Archive for July, 2010

Dear IAB: Don’t fear the opt-out

July 21, 2010

The new ad-targeting privacy bill offered by Rep. Bobby Rush is notable because, as reported by Mediapost, it reflects greater confidence in self-regulation. But before you start looking for common ground, consider this disturbing quote:

[IAB Executive] Zaneis questioned whether it made sense to enshrine into law a universal opt-out, such as the one offered through the Network Advertising Initiative. “The FTC hasn’t said that a universal opt-out is necessary,” Zaneis says. “It’s nice to have things like an NAI opt-out, but fundamentally flawed to say that you have to have a universal opt-out.”

It’s hard to conceive of a credible consumer privacy experience that does not include the ability to opt-out of targeting by all companies in a few clicks, as opposed to requiring consumers to chase down individual opt-outs from hundreds of companies. Reputable targeting companies already provide a universal opt-out, and we provide an even more universal opt-out at PrivacyChoice. Making it a requirement is a reasonable price to pay for the self-regulatory freedom otherwise offered by the Rush bill, including immunity from a private right of action.

Maybe Mr. Zaneis is just positioning for the coming negotiation. Or perhaps the fear is that the FTC will require a more effective and durable form of opt-out, perhaps based on Flash cookies or preference setting that is better integrated with browser tools. Maybe Better Advertising would provide the ability to download Ghostery — which can completely block tracking for ads — on every enhanced notice page.  Hmmm.

Here’s my (unsolicited) advice for the IAB: Don’t fear the opt-out. We have enough experience with opt-outs to know that only a very small percentage of users avail themselves of it, but far more consumers (and advertisers) will take assurance from truly easy and effective consumer choices. But this means sincerely embracing a great consumer privacy experience for targeted ads. A great experience involves durable preference setting in just a few clicks, it’s that simple. The good news for the industry is that, in the long run, enhanced notice and choice will and should become a platform for deeper engagement with consumers.

The universal opt-out is table stakes. Far more interesting topics are what companies will need to show consumers about their own profiles, and what kind of back-end oversight is needed to ensure that those profiles are only used as promised. The sooner this debate gets around to those questions, the quicker self-regulation will be a reality.


The Rush bill fails on visibility

July 20, 2010

I was originally encouraged by news accounts describing the new bill announced yesterday to clarify consumer privacy requirements for behavioral targeting. But on reading the bill, it seems to miss the mark on at least one key point.
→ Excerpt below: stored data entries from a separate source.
(* ===== verification/Incident.v ===== *)
(** * pkg/incident: the records of the orchestrator

    The structs of pkg/incident/*.go with their Go field names (a prefix tells
    apart fields that several structs share), the hash that identifies an
    action plan ([ActionPlan.Hash]) and the envelope hash that makes an item
    immutable ([Item.Seal]). *)

From S2P Require Import Prelude.
From S2P Require Import Sha256.
From S2P Require Import Json.
From S2P Require Import JsonFacts.
From S2P Require Import GoTime.
From S2P Require Import Decode.
From S2P Require Import Identity.
From S2P Require Import Authorization.

(** ** types.go *)
Inductive ItemKind := Evidence | Claim | OtherKind (s : string).
#[export] Instance ItemKind_eq_dec : EqDecision ItemKind.
Proof. solve_decision. Defined.
Definition kind_string (k : ItemKind) : string :=
  match k with Evidence => "EVIDENCE" | Claim => "CLAIM" | OtherKind s => s end.

Record ItemRef := mkRef { R_ID : string; R_Version : Z }.
#[export] Instance ItemRef_eq_dec : EqDecision ItemRef.
Proof. solve_decision. Defined.
(* ===== verification/Delivery.v ===== *)
(** * pkg/delivery/service.go: outgoing notifications

    A route sends the notifications of its scope to a group of people.  [Dispatch]
    makes notifications of the scope's events, escalates those nobody acknowledged,
    leases the next one that is due, sends it and records the outcome; [Run] takes
    the routes in turn.  The send itself is a parameter; of [NewService] the checks
    of the routes and of their escalation are modelled, those of their endpoints
    (transport.go, channels.go) are not. *)

From S2P Require Import Prelude.
From S2P Require Import GoTime.
From S2P Require Import Identity.
From S2P Require Import Authorization.
From S2P Require Import Incident.
From S2P Require Import Db.
From S2P Require Import Sql.
From S2P Require Import Storage.
From S2P Require Import Records.
From S2P Require Import Queues.
From S2P Require Import Fleet.

Module Delivery.
Record Channel := mkChannel {
  CH_Provider : string; CH_EndpointEnv : string; CH_TokenEnv : string; CH_Destination : string; CH_Template : string;
  CH_Language : string }.
Record Route := mkRoute {
  R_ID : string; R_Scope : Scope; R_RecipientGroup : string; R_EndpointEnv : string; R_Channel : option Channel;
  R_EscalationRouteID : string; R_EscalateAfterSeconds : Z }.
Record Service := mkService {
  DS_Epoch : string; DS_Policy : Policy; DS_routes : list Route; DS_escalationTargets : list string }.

(** ** NewService, but for endpoints *)
Fixpoint distinct_ids (seen : list string) (l : list Route) : bool :=
  match l with
  | [] => true
  | r :: l =>
      ValidID (R_ID r) && Scope_Validate (R_Scope r) && negb (str_eqb (R_RecipientGroup r) "")
      && negb (mem_str (R_ID r) seen) && distinct_ids (R_ID r :: seen) l
  end.
Definition escalation_ok (routes : list Route) (r : Route) : bool :=
  str_eqb (R_EscalationRouteID r) ""
  || match List.find (fun n => str_eqb (R_ID n) (R_EscalationRouteID r)) routes with
     | Some n => scope_eqb (R_Scope n) (R_Scope r) && negb (str_eqb (R_ID n) (R_ID r))
                 && str_eqb (R_EscalationRouteID n) "" && (60 <=? R_EscalateAfterSeconds r)
                 && (R_EscalateAfterSeconds r <=? 86400)
     | None => false
     end.
Definition routes_ok (routes : list Route) : bool :=
  negb (1000 <? Z.of_nat (length routes)) && distinct_ids [] routes && forallb (escalation_ok routes) routes.
Definition escalationTargets (routes : list Route) : list string :=
  List.filter (fun id => negb (str_eqb id "")) (map R_EscalationRouteID routes).

Section Dispatch.
Context `{Env} (s : Service).

Definition recipient (r : Route) : M Principal :=
  let* issued := time_now in
  let* now := time_now in
  ret (mkPrincipal (R_ID r) "https://sre.internal/notification-recipient" "" "" "" [R_RecipientGroup r] issued
         (Add now Minute)).
Definition may_read (r : Route) : M unit :=
  let* p := recipient r in authorize (DS_Policy s) p (R_Scope r) Read.

(** The notifications that the scope's events and their age call for. *)
Definition prepare (r : Route) (tx : Tx) : M unit :=
  (if mem_str (R_ID r) (DS_escalationTargets s) then ret tt else MaterializeNotifications tx (R_ID r)) ;;
  if str_eqb (R_EscalationRouteID r) "" then ret tt
  else EscalateNotifications tx (R_ID r) (R_EscalationRouteID r) (wrap64 (R_EscalateAfterSeconds r * Second)).
(** Without one that is due the rest of the transaction is kept. *)
Definition dispatchTx (r : Route) (tx : Tx) : M (option Notification) :=
  prepare r tx ;;
  catch (let* n := LeaseNotification tx (R_ID r) in ret (Some n))
        (fun e => if bool_decide (e = ErrNotFound) then ret None else throw e).

(** [Dispatch] up to the send: what is about to be sent, if anything. *)
Definition lease_for (r : Route) : M (option Notification) :=
  may_read r ;;
  let* n := Transact (DS_Epoch s) (R_Scope r) (dispatchTx r) in
  match n with
  | Some n => if str_eqb (NT_ID n) "" then ret None else may_read r ;; ret (Some n)
  | None => ret None
  end.

(** Whether a send, started at some instant, was acknowledged by the other side. *)
Context (send : nat -> Route -> Notification -> bool).

Definition finish (r : Route) (n : Notification) (delivered : bool) : M unit :=
  Transact (DS_Epoch s) (R_Scope r) (fun tx => FinishNotification tx n delivered).
Definition Dispatch (r : Route) : M unit :=
  let* n := lease_for r in
  match n with
  | None => ret tt
  | Some n =>
      let* delivered := (fun w => (Ok (send (tick w) r n), next w)) in
      finish r n delivered
  end.

(** One tick of [Run]: at most four routes, in turn, from [index]; errors are
    left to the next turn. *)
Fixpoint turn (k : nat) (index : Z) : M Z :=
  match k with
  | O => ret index
  | S k =>
      match nth_error (DS_routes s) (Z.to_nat (index mod Z.of_nat (length (DS_routes s)))) with
      | Some r => catch (Dispatch r) (fun _ => ret tt) ;; turn k (wrap64 (index + 1))
      | None => ret index
      end
  end.
Definition Run_tick (index : Z) : M Z := turn (Nat.min 4 (length (DS_routes s))) index.

Definition RegisterRoutes : M unit :=
  for_each (fun r => Transact (DS_Epoch s) (R_Scope r) (fun tx => RegisterNotificationRoute tx (R_ID r))) (DS_routes s).
Definition Acknowledge (p : Principal) (sc : Scope) (id : string) : M unit :=
  authorize (DS_Policy s) p sc Approve ;;
  Transact (DS_Epoch s) sc (fun tx => AcknowledgeNotification tx id (P_ID p)).
End Dispatch.
End Delivery.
Unlike the Boucher bill, the Rush bill would not ensure that consumers can see the profile information collected about them. Instead, so long as targeting companies participate in a “Choice Program” safe harbor, they are absolved of the requirement to show consumers anything about their online profile.

Under the bill, the specific requirements for a “Choice Program” would be determined by the FTC, although the only specific requirements noted in the bill is a joint opt-out facility and some kind of periodic compliance review, which isn’t anything more than status quo for the NAI membership.

It makes  sense that participants in a safe-harbor program would be relieved of an opt-in requirement and the threat of private lawsuits.  But it’s not at all clear why Choice Program participants should have lesser disclosure obligations to consumers. In fact, transparency in the information being collected about consumers is the sunshine that will establish norms and boundaries for profiling, which is critical to the success of self-regulation.

Bottom line: If an advertiser can see my profile, why shouldn’t I be able to see it, too?

Criteo’s “i”

July 11, 2010

After shopping for sandals on Zappos today, I was retargeted by Criteo on Huffington Post. In terms of consumer disclosure and choice, it was a good experience.

Criteo’s banner used their own version of the “i” (less noticeable perhaps than the IAB’s version):

And the landing page for targeting information was co-branded with Zappos, turning a potential opt-out situation into a sales opportunity. Smartly done:

Retargeting disclosure is pretty straightforward — there’s no broader consumer profile to disclose, and only one data provider is involved. You would expect retargeters to be early adopters of in-ad disclosure, given the potential “creepiness” factor of seeing a banner one one site for the very same product that you searched for on another.

I’m not sure how meaningful it is to offer two opt-out alternatives (one for retargeting on behalf of Zappos only and one for Criteo retargeting generally), since most consumers who opt-out want to opt-out completely. It risks compounding an underlying flaw of the “power i” approach, which is that it gives consumers too many piecemeal choices as opposed to global control. But it’s certainly a step in the right direction.